Zona do euro busca cooperação dos EUA para câmbio, dizem fontes

A zona do euro quer que o novo governo dos Estados Unidos coopere mais com a política de câmbio do G7, grupo dos sete países mais industrializados do mundo, o que manda um sinal de unidade que poderá ajudar a reduzir a volatilidade do câmbio, que está afetando fortemente as empresas, disseram fontes do Eurogroup. Os ministros de finanças e representantes de bancos centrais do grupo do G7 discutirão problemas cambiais em meados de fevereiro, disseram fontes que estão envolvidas em preparações para a reunião em Roma. "Isso garantirá uma boa discussão no G7 porque todos estão preocupados com isso -- com a volatilidade", disse uma fonte ligada ao Eurogroup. O governo do ex-presidente norte-americano George W. Bush preferia uma abordagem sem interferência direta no câmbio, insistindo que os mercados deveriam liderar. Mas citando expectativas de uma mudança de posição por parte do presidente norte-americano Barack Obama, uma fonte acrescentou: "Há uma grande mudança -- haverá um novo secretário do Tesouro dos Estados Unidos (Timothy Geithner), e espera-se que também uma nova filosofia e uma nova abordagem à coordenação." "Nossa preocupação é evitar grandes flutuações e manter a calma no mercado de moeda estrangeira em uma época de crise", disse uma segunda fonte da zona do euro envolvida nas reuniões do G7, que compreende os Estados Unidos, Canadá, Japão, França, Grã-Bretanha, Alemanha e Itália.
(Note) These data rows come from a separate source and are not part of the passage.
(* ===== verification/Actions.v ===== *)
(** How an action is executed for a tenant ([platform/api/gateway.py]: the closures given to the
    flow and workflow engines, [_enrich_credentials_with_oauth2]), on the vault, the OAuth2
    manager, the activated versions and the dispatcher; and the flow engine run with them: its
    attempts share one world, which every attempt changes. *)

From Stdlib Require Import QArith.
From S2P Require Import Prelude PyText PyValue Effects Registry RateLimiter Dispatcher Vault OAuth OAuthRefresher.
From S2P Require Import AuditTrail Auth Instances Transforms MappingResolver Flow.

Local Open Scope string_scope.

Section actions.
Context `{Cipher} `{FormatLib} {store rstore : Type} `{KeyValue store string} `{Redis rstore}.
Variables (raw_key : string) (reg : registry).
Variable provider : list token_request -> token_request -> res TokenResponse.
(** The connectors' answers, and the limiter of the dispatcher. *)
Variable server : server_t.
Variable limiter_ : option limiter.

(** The vault with the OAuth2 tokens and the clock, the activated versions, what was sent to the
    connectors, and the buckets of the rate limiter. *)
Record world := MkWorld {
  wd_oauth : OAuthState store;
  wd_instances : inst_db;
  wd_log : list event;
  wd_limits : rstore
}.
Definition set_wd_oauth (o : OAuthState store) (w : world) : world :=
  MkWorld o (wd_instances w) (wd_log w) (wd_limits w).
Definition wd_now (w : world) : Z := oa_now (wd_oauth w).

Definition with_oauth {A} (m : EM (OAuthState store) A) : EM world A := within wd_oauth set_wd_oauth m.

(** [_enrich_credentials_with_oauth2]. *)
Definition enrich_credentials_with_oauth2 (creds : list (string * string)) (tenant connector name : string)
  : EM (OAuthState store) (list (string * string)) :=
  match (m ← get_by_name_version reg connector None; Some (manifest_oauth2 m)) with
  | None | Some [] => mret creds
  | Some oauth2_cfg =>
      token ← get_or_refresh_access_token raw_key provider tenant connector name
                (Some (override_client oauth2_cfg creds));
      mret match token with
           | Some (String _ _ as t) => dset "access_token" t creds
           | _ => ddel "access_token" creds
           end
  end.

(** The credentials of an action, and the version it is sent to. *)
Definition action_credentials (tenant connector name : string) : EM world (list (string * string)) :=
  creds ← with_oauth (with_vault (retrieve_all raw_key tenant connector name));
  match creds with
  | [] => mret []
  | _ => with_oauth (enrich_credentials_with_oauth2 creds tenant connector name)
  end.
Definition action_version (tenant connector : string) (version : option string) : EM world (option string) :=
  match version with
  | Some (String _ _) => mret version
  | _ => gets (fun w => resolve_connector_version tenant connector (wd_instances w))
  end.

(** What the engines see of a failed dispatch; the detail of a refusal of the limiter is shortened. *)
Definition failure_exn (f : failure) : pyexn :=
  match f with
  | Raised e => e
  | HTTPStatusError m => OtherError m
  | HTTPException429 _ => OtherError "429: CONNECTOR_RATE_LIMITED"
  end.

Definition dispatch (connector action : string) (payload : dict) (tenant : string)
    (creds : list (string * string)) (version : option string) : EM world pyval := fun w =>
  let '(result, log, limits) :=
    dispatch_action server limiter_ (inject_Z (wd_now w)) (wd_limits w) connector action payload tenant creds
      (Some reg) version (wd_log w) in
  let w' := MkWorld (wd_oauth w) (wd_instances w) log limits in
  match result with inl v => (Ok v, w') | inr f => (Raise (failure_exn f), w') end.

(** [execute_action_for_flow], the executor of the flow engine. *)
Definition execute_action_for_flow (connector action : string) (payload : dict) (tenant credential_name : string)
    (connector_version : option string) : EM world pyval :=
  creds ← action_credentials tenant connector credential_name;
  version ← action_version tenant connector connector_version;
  dispatch connector action payload tenant creds version.

(** [_execute_connector_action], the executor of the workflow engine: the account is the name of
    the credential set unless the set names one. *)
Definition execute_connector_action (connector action : string) (payload : dict) (tenant credential_name : string)
    (connector_version : option string) : EM world pyval :=
  creds ← action_credentials tenant connector credential_name;
  version ← action_version tenant connector connector_version;
  let creds := match creds with
               | [] => []
               | _ => if dhas "account_name" creds then creds else dset "account_name" credential_name creds
               end in
  dispatch connector action payload tenant creds version.

(** ** The flow engine with its executor *)

(** A row of [flows]. *)
Record flow_row := FlowRow { fr_tenant : string; fr_id : string; fr_flow : Flow; fr_version : option string }.

(** The wait between two attempts. *)
Definition wait (seconds : Z) (w : world) : world :=
  let o := wd_oauth w in
  set_wd_oauth (MkOAuthState (oa_vault o) (oa_tokens o) (oa_next o) (oa_redis o) (oa_now o + seconds) (oa_sent o)) w.

(** The loop of attempts: [n] are left, [a] is the next one. *)
Fixpoint run_attempts (action : EM world pyval) (a : Z) (n : nat) (w : world) : attempts_result * world :=
  match n with
  | O => (Attempts 0 0 [] None, w)
  | S n' =>
      match action w with
      | (Ok r, w1) => (Attempts a 1 [] (Some (Ok r)), w1)
      | (Raise e, w1) =>
          match n' with
          | O => (Attempts a 1 [] (Some (Raise e)), w1)
          | S _ =>
              let '(rest, w2) := run_attempts action (a + 1) n' (wait (flow_retry_delay a) w1) in
              (Attempts (at_count rest) (S (at_calls rest)) (flow_retry_delay a :: at_delays rest) (at_answer rest), w2)
          end
      end
  end.

Variable lib : TextLib.
Variable jmespath : option (string -> dict -> res pyval).

(** [execute_flow]. *)
Definition run_flow (row : flow_row) (overrides : list FieldMapping) (event_data : dict) (w : world)
  : FlowExecution * world :=
  let f := fr_flow row in
  if negb (matches_filter event_data (fl_source_filter f))
  then (MkFlowExecution "skipped" 0 None None None, w)
  else
    match resolve lib [] (fl_field_mapping f) overrides event_data with
    | Raise e => (failed 0 None e, w)
    | Ok mapped =>
        let mapped_data := if String.eqb (fl_transform f) "" then mapped
                           else flow_transform jmespath mapped (fl_transform f) in
        let action := execute_action_for_flow (fl_destination_connector f) (fl_destination_action f) mapped_data
                        (fr_tenant row) "default" (fr_version row) in
        let '(r, w') := run_attempts action 0 (max_attempts f) w in
        (match at_answer r with
         | Some (Ok v) => MkFlowExecution "success" (at_count r) (Some mapped_data) (Some (action_result v)) None
         | Some (Raise e) => failed (at_count r) (Some mapped_data) e
         | None => MkFlowExecution "running" 0 (Some mapped_data) None None
         end, w')
    end.

(** [get_flows_for_event] and [process_event]: the flows of the tenant one after the other. *)
Definition get_flows_for_event (flows : list flow_row) (tenant connector event : string) : list flow_row :=
  List.filter (fun r => String.eqb (fr_tenant r) tenant && String.eqb (fl_source_connector (fr_flow r)) connector
                        && String.eqb (fl_source_event (fr_flow r)) event && fl_enabled (fr_flow r)) flows.
Fixpoint run_flows (overrides : flow_row -> list FieldMapping) (event_data : dict) (rows : list flow_row) (w : world)
  : list (string * FlowExecution) * world :=
  match rows with
  | [] => ([], w)
  | row :: rows' =>
      let '(x, w1) := run_flow row (overrides row) event_data w in
      let '(xs, w2) := run_flows overrides event_data rows' w1 in
      ((fr_id row, x) :: xs, w2)
  end.
Definition process_flow_event (flows : list flow_row) (overrides : flow_row -> list FieldMapping)
    (tenant connector event : string) (event_data : dict) (w : world) : list (string * FlowExecution) * world :=
  run_flows overrides event_data (get_flows_for_event flows tenant connector event) w.

(** ** Facts *)

(** The world at the start of the [i]-th attempt, when the ones before failed: each is followed by
    a wait, of 1, 2, 4, 8, 16 and from then on 30 seconds. *)
Fixpoint world_at (action : EM world pyval) (a : Z) (i : nat) (w : world) : world :=
  match i with
  | O => w
  | S i' => world_at action (a + 1) i' (wait (Z.min (2 ^ a) 30) (action w).2)
  end.
(** The answers of the attempts in their worlds. *)
Definition answers_in (action : EM world pyval) (w : world) (n : Z) : res pyval :=
  (action (world_at action 0 (Z.to_nat n) w)).1.


(** The loop in the world is the loop of [Flow] on the answers of the attempts in their worlds. *)
Lemma run_attempts_refines action n : forall (answer : Z -> res pyval) a w,
  (forall i, answer (a + Z.of_nat i)%Z = (action (world_at action a i w)).1) ->
  (run_attempts action a n w).1 = try_attempts answer a n.
Proof.
  induction n as [|n IH]; intros answer a w Ha; [done|]. cbn [run_attempts try_attempts].
  specialize (Ha 0%nat) as Hz. cbn [world_at] in Hz. rewrite Z.add_0_r in Hz. rewrite Hz.
  destruct (action w) as [[r|e] w1] eqn:Ew; cbn [fst]; [done|]. destruct n as [|n]; [done|].
  assert (Hr := IH answer (a + 1)%Z (wait (flow_retry_delay a) w1)).
  destruct (run_attempts action (a + 1) (S n) _) as [rest w2]. cbn [fst] in Hr. rewrite Hr; [done|].
  intros i. replace (a + 1 + Z.of_nat i)%Z with (a + Z.of_nat (S i))%Z by lia. rewrite Ha.
  cbn [world_at]. by rewrite Ew.
Qed.

(** The flow engine run with its executor, whose attempts change the vault, the tokens, the
    connectors and the limits, is the engine of [Flow] on the answers these attempts get. *)
Theorem run_flow_refines row overrides event_data w :
  let f := fr_flow row in
  let action mapped := execute_action_for_flow (fl_destination_connector f) (fl_destination_action f) mapped
                         (fr_tenant row) "default" (fr_version row) in
  (run_flow row overrides event_data w).1
  = (execute_flow lib jmespath f overrides event_data (fun mapped => answers_in (action mapped) w)).1.1.
Proof.
  cbv zeta. unfold run_flow, execute_flow. destruct (negb _); [done|]. destruct (resolve _ _ _ _ _) as [mapped|]; [|done].
  set (data := if String.eqb _ _ then _ else _).
  set (action := execute_action_for_flow _ _ data _ _ _).
  pose proof (run_attempts_refines action (max_attempts (fr_flow row)) (answers_in action w) 0 w) as Hr.
  destruct (run_attempts action 0 (max_attempts (fr_flow row)) w) as [r w']. cbn [fst] in *. rewrite <- Hr; [done|].
  intros i. unfold answers_in. by rewrite Z.add_0_l, Nat2Z.id.
Qed.
Lemma run_attempts_spec action n : forall a w, (0 < n)%nat ->
  exists k, (k < n)%nat /\ (forall i, (i < k)%nat -> exists e, (action (world_at action a i w)).1 = Raise e)
    /\ let '(r, w') := run_attempts action a n w in
       w' = (action (world_at action a k w)).2 /\ at_count r = (a + Z.of_nat k)%Z
       /\ at_answer r = Some (action (world_at action a k w)).1
       /\ ((exists e, (action (world_at action a k w)).1 = Raise e) -> k = (n - 1)%nat).
Proof.
  induction n as [|n IH]; intros a w Hn; [lia|]. cbn [run_attempts].
  destruct (action w) as [[r|e] w1] eqn:Ew.
  { exists 0%nat. split; [lia|]. split; [lia|]. cbn [world_at]. rewrite Ew. cbn. rewrite Z.add_0_r.
    split_and!; try done. by intros [e ?]. }
  destruct n as [|n].
  { exists 0%nat. split; [lia|]. split; [lia|]. cbn [world_at]. rewrite Ew. cbn. by rewrite Z.add_0_r. }
  destruct (IH (a + 1)%Z (wait (flow_retry_delay a) w1) ltac:(lia)) as (k & Hk & Hfail & Hr).
  exists (S k). split; [lia|]. split.
  - intros [|i] Hi; cbn [world_at]; [rewrite Ew; by eexists|]. rewrite Ew. apply Hfail. lia.
  - destruct (run_attempts action (a + 1) (S n) _) as [rest w2]. cbn [world_at]. rewrite Ew. cbn [snd at_count at_answer].
    destruct Hr as (-> & -> & -> & Hlast). split_and!; [done|lia|done|]. intros He%Hlast. lia.
Qed.

End actions.

(** ** Stored tokens *)

Section tokens.
Context `{Cipher} `{FormatLib} {store : Type} `{KeyValue store string}.
Variables (raw_key : string) (reg : registry).
Variable provider : list token_request -> token_request -> res TokenResponse.

(** The access token a tenant stored by hand for a connector that supports OAuth2 is dropped from
    the credentials of every action, when the tenant has no OAuth2 token for the set. *)
Theorem stored_access_token_dropped creds tenant connector name manifest (s : OAuthState store) :
  NoDup (dkeys creds) ->
  get_by_name_version reg connector None = Some manifest -> manifest_oauth2 manifest <> [] ->
  (find_token tenant connector name s).1 = Ok None ->
  exists creds', (enrich_credentials_with_oauth2 raw_key reg provider creds tenant connector name s).1 = Ok creds'
    /\ dget "access_token" creds' = None
    /\ forall k, k <> "access_token" -> dget k creds' = dget k creds.
Proof.
  intros Hnd Hm Hc Hf. unfold enrich_credentials_with_oauth2. rewrite Hm. cbn [mbind option_bind].
  destruct (manifest_oauth2 manifest) as [|kv cfg]; [done|]. clear Hc.
  unfold get_or_refresh_access_token, mbind, EM_bind. destruct (find_token tenant connector name s) as [r s'].
  cbn [fst] in Hf. subst r. unfold gets. eexists. split; [reflexivity|]. split; [by apply dget_ddel_eq|].
  intros k Hk. by apply dget_ddel_ne.
Qed.
End tokens.

(** ** Examples *)

Definition with_oauth2 (config : dict) (m : ConnectorManifest) : ConnectorManifest :=
  Manifest (m_name m) (m_category m) (m_version m) (m_display_name m) (m_description m) (m_interface m) (m_country m)
    (m_capabilities m) (m_events m) (m_actions m) (m_config_required m) (m_config_optional m) (m_required_fields m)
    (m_validation m) config (m_webhooks m) (m_rate_limits m) (m_service_name m) (m_status m) (m_action_routes m)
    (m_provisioning m) (m_hints m).
Definition oauth_registry : registry := discover [with_oauth2 [("token_url", PStr "https://p/token")] (Registry.demo_manifest "1.0.0")].

Lemma stored_access_token_dropped_witness :
  let name := m_name (Registry.demo_manifest "1.0.0") in
  exists creds', (enrich_credentials_with_oauth2 "key" oauth_registry (fun _ _ => Raise (OtherError "down"))
                    [("access_token", "mine"); ("shop", "x")] "t1" name "default" demo_oauth).1 = Ok creds'
    /\ dget "access_token" creds' = None /\ dget "shop" creds' = Some "x".
Proof.
  cbv zeta. destruct (stored_access_token_dropped "key" oauth_registry (fun _ _ => Raise (OtherError "down"))
    [("access_token", "mine"); ("shop", "x")] "t1" (m_name (Registry.demo_manifest "1.0.0")) "default"
    (with_oauth2 [("token_url", PStr "https://p/token")] (Registry.demo_manifest "1.0.0")) demo_oauth)
    as (creds' & H1 & H2 & H3); [by_deciding|by vm_compute|done|by vm_compute|].
  exists creds'. split; [exact H1|]. split; [exact H2|]. by rewrite H3.
Defined.

Definition demo_world : world := MkWorld (MkOAuthState demo_vault [] 0 (∅ : gmap string (string * Z)) 1000 []) two_versions [] ([] : demo_store).

(** The first two requests are refused with 500; the third is answered. *)
Definition flaky_server : server_t := fun log r =>
  if (length log <? 2)%nat then inl (MkResponse 500 "" (Ok PNone) "down" "500 down")
  else inl (MkResponse 200 "" (Ok (PDict [("url", PStr (rq_url r))])) "" "").

Example flow_in_the_world :
  let '(x, w) := run_flow "key" [] (fun _ _ => Raise (OtherError "down")) flaky_server None no_lib None
                   (FlowRow "t1" "f1" (MkFlow "f" "shop" "order.created" [] "dhl" "ship" (PList []) "" "retry" 3 true) None)
                   [] [("id", PInt 5)] demo_world in
  (fe_status x, fe_retry_count x, length (wd_log w), wd_now w) = ("success", 2%Z, 3%nat, 1003%Z).
Proof. by vm_compute. Qed.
O euro variou de 1,6038 dólar em julho para 1,2328 dólar em outubro, 1,4436 dólar em dezembro e 1,2763 dólar em janeiro. Ante o iene, a moeda variou de cerca de 170 ienes em relação ao euro em julho para 113 ienes em outubro, 131 ienes em dezembro e 112 ienes em janeiro. Em relação à libra, moeda do maior parceiro econômico da zona do euro, a Grã-Bretanha, o euro se fortaleceu de 1,30 euro para cada libra em outubro para 1,03 em dezembro, caindo para 1,13 em meados de janeiro, e se firmando em 1,05 euro, caindo novamente para 1,09 euro. A volatilidade da taxa de câmbio não será a principal preocupação durante a reunião do G7, em meio a uma recessão nos Estados Unidos e na Europa, uma crise financeira global e temores de deflação, mas isso ainda merece atenção, disseram as fontes. "O problema fundamental agora com o câmbio é que companhias que dependem dessas variáveis para determinar a estratégia de seus negócios não tem absolutamente nenhuma ideia de como podem proteger suas apostas", disse a primeira fonte.